WHAT IS NEEDED: Beginning at the line that includes "Lemma run_atMostOnePending (props", print each remaining line of the data word for word. Output nothing else.

*** Opening SUPPLIED INFORMATION ***

(** Every step keeps at most one callback pending. *)
Lemma step_atMostOnePending (props : Props) (host : Host) e i :
  atMostOnePending e -> atMostOnePending (step props host e i).
Proof.
  intro H. destruct i as [| id r | time | id size | id recorderError | id |]; simpl.
  - apply async_atMostOnePending. apply renderVideo_atMostOnePending. exact H.
  - destruct (r_awaiting (renderOf id e)); [| exact H].
    apply async_atMostOnePending. apply renderVideo_resumed_atMostOnePending.
    exact H.
  - unfold animationFrame. fields.
    destruct H as [Hn [Hq | (h & id & Hq & Ha & Hh)]]; rewrite Hq; cbn [fold_left].
    + split; [exact Hn | left; exact Hq].
    + apply runCallback_atMostOnePending; assumption.
  - destruct (r_recorder (renderOf id e)); [| exact H].
    unfold ondataavailable. destruct (Nat.ltb 0 size); exact H.
  - destruct (r_recorder (renderOf id e)); [| exact H].
    apply onerror_atMostOnePending. exact H.
  - destruct (r_stopQueued (renderOf id e)); exact H.
  - destruct (cancelAnimation_empties e H) as (_ & Hq & Hn & _).
    destruct H as [H1 _]. unfold atMostOnePending. fields.
    rewrite Hq, Hn. split; [exact H1 | left; reflexivity].
Qed.

Lemma run_atMostOnePending (props : Props) (host : Host) inputs : forall e,
  atMostOnePending e -> atMostOnePending (run props host e inputs).
Proof.
  induction inputs as [| i inputs IH]; intros e H; [exact H |].
  simpl. apply IH. apply step_atMostOnePending. exact H.
Qed.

*** Closing SUPPLIED INFORMATION ***

FINISHED EXERCISE:
Lemma run_atMostOnePending (props : Props) (host : Host) inputs : forall e,
  atMostOnePending e -> atMostOnePending (run props host e inputs).
Proof.
  induction inputs as [| i inputs IH]; intros e H; [exact H |].
  simpl. apply IH. apply step_atMostOnePending. exact H.
Qed.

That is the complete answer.